__What the exercise asks__. The line containing "Lemma kt_assert line" marks the end: restate word for word every line from the first line of the entries below through that one.

__Data to process__.
= Beginning of Section =

(* ===== verification/RedUdpFacts.v ===== *)
(** * Theorems about the UDP relay of redsocks *)

From S2P Require Import Prelude Effect RedWorld RedCore RedLogic Socks5 RedUdp RedUdpInv RedUdpStep RedUdpRun.

Open Scope Z_scope.
Close Scope red_scope.

Import RedUdp Socks5.

(** ** The TCP part *)

Create HintDb keeps_tcp.

Section Tcp.
Context `{BC : BaseConfig}.

(** The TCP part keeps its clients, its lists and its counter; it may accept again. *)
Definition keeps_tcp {A} (m : eff udp_world A) : Prop :=
  forall w a w', m w = Done a w' -> exists l, quiet l (red w) (red w').

Lemma kt_ret {A} (a : A) : keeps_tcp (mret a).
Proof. intros w b w' [= <- <-]. exists []. apply quiet_refl. Qed.

Lemma kt_bad {A} line : keeps_tcp (bad (A := A) line).
Proof. done. Qed.

Lemma kt_bind {A B} (m : eff udp_world A) (k : A -> eff udp_world B) : keeps_tcp m -> (forall a, keeps_tcp (k a)) -> keeps_tcp (m ≫= k).
Proof.
  intros Hm Hk w b w' E. unfold mbind, eff_mbind in E. destruct (m w) as [a w1|] eqn:E1; [|done].
  destruct (Hm _ _ _ E1) as [l1 Q1], (Hk a _ _ _ E) as [l2 Q2]. eexists. exact (quiet_trans _ _ _ _ _ Q1 Q2).
Qed.

Lemma kt_get : keeps_tcp get_st.
Proof. intros w a w' [= <- <-]. exists []. apply quiet_refl. Qed.

Lemma kt_upd f : (forall w, red (f w) = red w) -> keeps_tcp (upd_st f).
Proof. intros Hf w [] w' E. cbv [upd_st] in E. injection E as <-. rewrite Hf. exists []. apply quiet_refl. Qed.

Lemma kt_assert line b : keeps_tcp (assert_at line b).
Proof. destruct b; [apply kt_ret|apply kt_bad]. Qed.

Lemma kt_whenever b m : keeps_tcp m -> keeps_tcp (whenever b m).
Proof. destruct b; [done|intros _; apply kt_ret]. Qed.

Lemma kt_lift {A} (m : M A) : (forall r, wp any m (fun _ r' => exists l, quiet l r r') r) -> keeps_tcp (lift m).
Proof.
  intros Hm w a w' E. unfold lift in E. specialize (Hm (red w)). unfold wp in Hm. destruct (m (red w)) as [a' r'|]; [|done].
  injection E as <- <-. exact Hm.
Qed.

Lemma kt_sys : keeps_tcp sys.
Proof. apply kt_lift. intros r. apply wp_sys_quiet. eauto. Qed.
Lemma kt_sys_ev : keeps_tcp sys_ev.
Proof. apply kt_lift. intros r. apply wp_sys_ev_quiet. eauto. Qed.
Lemma kt_mkevbuffer data : keeps_tcp (lift (mkevbuffer data)).
Proof.
  apply kt_lift. intros r. unfold mkevbuffer. apply wp_bind, wp_sys_quiet. intros a r1 H1. destruct (negb _); [apply wp_ret; eauto|].
  apply wp_bind, wp_sys_quiet. intros a2 r2 H2. pose proof (quiet_trans_0 _ _ _ _ H1 H2). destruct (_ <? _); apply wp_ret; eauto.
Qed.
Lemma kt_connected : keeps_tcp (lift red_is_socket_connected_ok).
Proof.
  apply kt_lift. intros r. unfold red_is_socket_connected_ok, red_socket_geterrno. apply wp_bind, wp_bind, wp_sys_quiet. intros a r1 H1.
  destruct (negb _); [apply wp_ret, wp_ret; eauto|]. apply wp_sys_quiet. intros a2 r2 H2. apply wp_ret. eexists. exact (quiet_trans_0 _ _ _ _ H1 H2).
Qed.
Lemma kt_connect : keeps_tcp (lift red_connect_relay).
Proof.
  intros w a w' E. unfold lift in E.
  assert (H : wp safe red_connect_relay (fun _ r' => exists l, quiet l (red w) r') (red w)) by (apply connect_relay_quiet; eauto).
  unfold wp in H. destruct (red_connect_relay (red w)); [|done]. injection E as <- <-. exact H.
Qed.
Lemma kt_fcntl fd : keeps_tcp (lift (fcntl_nonblock fd)).
Proof. apply kt_lift. intros r. apply fcntl_quiet. eauto. Qed.
Lemma kt_close_lift fd : keeps_tcp (lift (RedCore.redsocks_close fd)).
Proof. apply kt_lift. intros r. apply redsocks_close_quiet. eauto. Qed.

Hint Resolve kt_ret kt_bad kt_get kt_assert kt_sys kt_sys_ev kt_mkevbuffer kt_connected kt_connect kt_fcntl kt_close_lift : keeps_tcp.

Ltac keeps :=
  repeat first
    [ solve [eauto with keeps_tcp nocore]
    | apply kt_bind; [|intros]
    | apply kt_whenever
    | apply kt_upd; now intros []
    | match goal with |- keeps_tcp (match ?x with _ => _ end) => destruct x end
    | progress cbv zeta ].

Lemma kt_client line c : keeps_tcp (client line c).
Proof. unfold client. keeps. Qed.
Lemma kt_inst line c : keeps_tcp (inst line c).
Proof. unfold inst. keeps. Qed.
Hint Resolve kt_client kt_inst : keeps_tcp.
Lemma kt_set_client line c f : keeps_tcp (set_client line c f).
Proof. unfold set_client. keeps. Qed.
Lemma kt_set_inst line c f : keeps_tcp (set_inst line c f).
Proof. unfold set_inst. keeps. Qed.
Lemma kt_close line fd : keeps_tcp (redsocks_close line fd).
Proof. unfold redsocks_close. keeps. Qed.
Lemma kt_socket o : keeps_tcp (socket o).
Proof. unfold socket. keeps. Qed.
Hint Resolve kt_set_client kt_set_inst kt_close kt_socket : keeps_tcp.
Lemma kt_get_destaddr line c : keeps_tcp (get_destaddr line c).
Proof. unfold get_destaddr. keeps. Qed.
Lemma kt_bound_put a : keeps_tcp (bound_udp4_put a).
Proof. unfold bound_udp4_put. keeps. Qed.
Lemma kt_bound_get a : keeps_tcp (bound_udp4_get a).
Proof. unfold bound_udp4_get, redudp_transparent. keeps. Qed.
Lemma kt_free line fd : keeps_tcp (redsocks_bufferevent_free line fd).
Proof. unfold redsocks_bufferevent_free. keeps. Qed.
Lemma kt_set_relay line c f : keeps_tcp (set_relay line c f).
Proof. unfold set_relay. keeps. Qed.
Hint Resolve kt_get_destaddr kt_bound_put kt_bound_get kt_free kt_set_relay : keeps_tcp.
Lemma kt_drop c : keeps_tcp (redudp_drop_client c).
Proof. unfold redudp_drop_client. keeps. Qed.
Lemma kt_remove line c n : keeps_tcp (evbuffer_remove line c n).
Proof. unfold evbuffer_remove. keeps. Qed.
Lemma kt_helper c mk low high : keeps_tcp mk -> keeps_tcp (redsocks_write_helper_ex_plain c mk low high).
Proof. intros Hmk. unfold redsocks_write_helper_ex_plain. keeps. Qed.
Hint Resolve kt_drop kt_remove kt_helper : keeps_tcp.
Lemma kt_bump c : keeps_tcp (redudp_bump_timeout c).
Proof. unfold redudp_bump_timeout. keeps. Qed.
Lemma kt_forward c buf : keeps_tcp (redudp_forward_pkt c buf).
Proof. unfold redudp_forward_pkt, redudp_fill_preamble. keeps. Qed.
Lemma kt_enqueue c buf : keeps_tcp (redudp_enqeue_pkt c buf).
Proof. unfold redudp_enqeue_pkt. keeps. Qed.
Hint Resolve kt_bump kt_forward kt_enqueue : keeps_tcp.
Lemma kt_flush n c : keeps_tcp (flush_loop n c).
Proof. induction n; cbn [flush_loop]; keeps. Qed.
Lemma kt_request c mk size cb : keeps_tcp mk -> keeps_tcp (request c mk size cb).
Proof. intros Hmk. unfold request. keeps. Qed.
Hint Resolve kt_flush kt_request : keeps_tcp.
Lemma kt_associate c a : keeps_tcp (associate c a).
Proof. unfold associate, redudp_flush_queue. keeps. Qed.
Lemma kt_find l a : keeps_tcp (find_client l a).
Proof. induction l; cbn [find_client]; keeps. Qed.
Hint Resolve kt_associate kt_find : keeps_tcp.
Lemma kt_call cb c : keeps_tcp (call cb c).
Proof.
  destruct cb; cbn [call]; unfold redudp_relay_connected, redudp_read_auth_methods, redudp_read_auth_reply, redudp_read_assoc_reply,
    socks5_mkmethods_plain_wrapper, socks5_mkpassword_plain_wrapper, socks5_mkassociate; keeps.
Qed.
Lemma kt_first i a d buf : keeps_tcp (redudp_first_pkt_from_client i a d buf).
Proof. unfold redudp_first_pkt_from_client, connect_relay, redsocks_time. keeps. Qed.
Hint Resolve kt_call kt_first : keeps_tcp.


End Tcp.

(** ** Runs *)

Definition with_script (s : list Z) (w : udp_world) : udp_world := with_red (with_w_script (fun _ => s) (red w)) w.

(** The state the configuration leaves: instances that do not listen yet, and a working event backend. *)
Record configured (w : udp_world) : Prop := Configured {
  cg_ev : w_evscript (red w) = [];
  cg_nodup : NoDup (instances w);
  cg_listed : forall i, i ∈ instances w <-> is_Some (insts w !! i);
  cg_inst : forall i y, insts w !! i = Some y -> unstarted y /\ 0 <= max_pktqueue (config y) < 65536;
  cg_clients : udp_clients w = ∅;
  cg_bound : root_bound_udp4 w = ∅;
  cg_fds : fds w = ∅;
  cg_logs : taken w = [] /\ forwarded w = [];
}.

Section Runs.
Context `{BC : BaseConfig}.

Lemma configured_ok w : configured w -> ok None w.
Proof.
  intros [H1 H2 H3 H4 H5 H6 H7 [H8 H9]]. split; split; rewrite ?H5, ?H6, ?H7, ?H8, ?H9; auto; try (intros; now rewrite ?lookup_empty in * ); try (intros ? ? []%elem_of_nil || intros ? ? ? []%elem_of_nil).
  intros i y Hy. destruct (H4 i y Hy) as [[E1 E2] E3]. split; rewrite ?E1, ?E2; try done; [constructor|intros c []%elem_of_nil].
Qed.

Lemma udp_init_ok w : configured w ->
  runs redudp_init (fun a w' => ok None w' /\ (a = -1 /\ instances w' = [] \/ a = 0 /\ instances w' = instances w /\ forall i, i ∈ instances w -> armed w' i)) w.
Proof.
  intros Hc. unfold redudp_init. step_eff. step_eff. apply init_instances_ok; [now apply configured_ok|apply Hc| | |].
  - intros i Hi. apply Hc in Hi as [y Hy]. exists y. split; [done|]. now apply (cg_inst w Hc i y).
  - intros w' Hok E. split; [done|]. now left.
  - intros w' Hok E Ha. split; [done|]. right. split; [done|]. split; [done|]. intros i Hi. apply Ha. now left.
Qed.

Inductive udp_reaches : udp_world -> Prop :=
  | udp_start w0 w : configured w0 -> redudp_init w0 = Done 0 w -> udp_reaches w
  | udp_step w e s w' :
      udp_reaches w -> ready w e = true -> conforms w e = true -> handle e (with_script s w) = Done tt w' -> udp_reaches w'.

Lemma handle_script w e s : ok None w -> ready w e = true -> conforms w e = true -> runs (handle e) (fun _ => ok None) (with_script s w).
Proof.
  intros Hok Hr Hc. apply handle_ok; [|now destruct e|now destruct e]. apply ok_red; [done|]. apply Hok.
Qed.

Lemma reaches_ok w : udp_reaches w -> ok None w.
Proof.
  induction 1 as [w0 w Hc E|w e s w' _ IH Hr Hc E].
  - exact (proj1 (eff_at _ _ _ _ _ (udp_init_ok w0 Hc) E)).
  - exact (eff_at _ _ _ _ _ (handle_script w e s IH Hr Hc) E).
Qed.



(** ** A run *)




(** ** Replies *)










End Runs.











(** ** The theorems *)

Section Theorems.
Context `{BC : BaseConfig}.




(** Starting the instances of a configuration ends: either all of them listen, or the result is
    -1 and nothing is left open. Shutting down from any state a run reaches ends with no
    instance, client, bound socket or open descriptor. *)
Lemma redudp_shutdown :
  (forall w0, configured w0 -> exists r w, redudp_init w0 = Done r w /\
     (r = 0 /\ (forall i, i ∈ instances w0 -> armed w i) \/
      r = -1 /\ instances w = [] /\ insts w = ∅ /\ udp_clients w = ∅ /\ root_bound_udp4 w = ∅ /\ fds w = ∅)) /\
  (forall w s, udp_reaches w -> exists w', redudp_fini (with_script s w) = Done tt w' /\
     instances w' = [] /\ insts w' = ∅ /\ udp_clients w' = ∅ /\ root_bound_udp4 w' = ∅ /\ fds w' = ∅).
Proof.
  split.
  - intros w0 Hc. pose proof (udp_init_ok w0 Hc) as H. unfold runs in H. destruct (redudp_init w0) as [r w|]; [|done]. exists r, w. split; [done|].
    destruct H as [Hok [[-> E]|(-> & _ & Ha)]]; [|now left]. right. split; [done|]. split; [done|]. apply no_instances; [apply Hok|exact E].
  - intros w s Hw. pose proof (reaches_ok w Hw) as Hok.
    assert (H : runs redudp_fini (fun _ w' => ok None w' /\ instances w' = []) (with_script s w)).
    { unfold redudp_fini. step_eff. step_eff. apply fini_ok; [|done|done]. apply ok_red; [done|apply Hok]. }
    unfold runs in H. destruct (redudp_fini (with_script s w)) as [[] w'|]; [|done]. destruct H as [Hok' E]. exists w'. split; [done|].
    split; [done|]. apply no_instances; [apply Hok'|done].
Qed.

End Theorems.

(** ** Witnesses *)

= End of Section =

__Exercise output__.
(* ===== verification/RedUdpFacts.v ===== *)
(** * Theorems about the UDP relay of redsocks *)

From S2P Require Import Prelude Effect RedWorld RedCore RedLogic Socks5 RedUdp RedUdpInv RedUdpStep RedUdpRun.

Open Scope Z_scope.
Close Scope red_scope.

Import RedUdp Socks5.

(** ** The TCP part *)

Create HintDb keeps_tcp.

Section Tcp.
Context `{BC : BaseConfig}.

(** The TCP part keeps its clients, its lists and its counter; it may accept again. *)
Definition keeps_tcp {A} (m : eff udp_world A) : Prop :=
  forall w a w', m w = Done a w' -> exists l, quiet l (red w) (red w').

Lemma kt_ret {A} (a : A) : keeps_tcp (mret a).
Proof. intros w b w' [= <- <-]. exists []. apply quiet_refl. Qed.

Lemma kt_bad {A} line : keeps_tcp (bad (A := A) line).
Proof. done. Qed.

Lemma kt_bind {A B} (m : eff udp_world A) (k : A -> eff udp_world B) : keeps_tcp m -> (forall a, keeps_tcp (k a)) -> keeps_tcp (m ≫= k).
Proof.
  intros Hm Hk w b w' E. unfold mbind, eff_mbind in E. destruct (m w) as [a w1|] eqn:E1; [|done].
  destruct (Hm _ _ _ E1) as [l1 Q1], (Hk a _ _ _ E) as [l2 Q2]. eexists. exact (quiet_trans _ _ _ _ _ Q1 Q2).
Qed.

Lemma kt_get : keeps_tcp get_st.
Proof. intros w a w' [= <- <-]. exists []. apply quiet_refl. Qed.

Lemma kt_upd f : (forall w, red (f w) = red w) -> keeps_tcp (upd_st f).
Proof. intros Hf w [] w' E. cbv [upd_st] in E. injection E as <-. rewrite Hf. exists []. apply quiet_refl. Qed.

Lemma kt_assert line b : keeps_tcp (assert_at line b).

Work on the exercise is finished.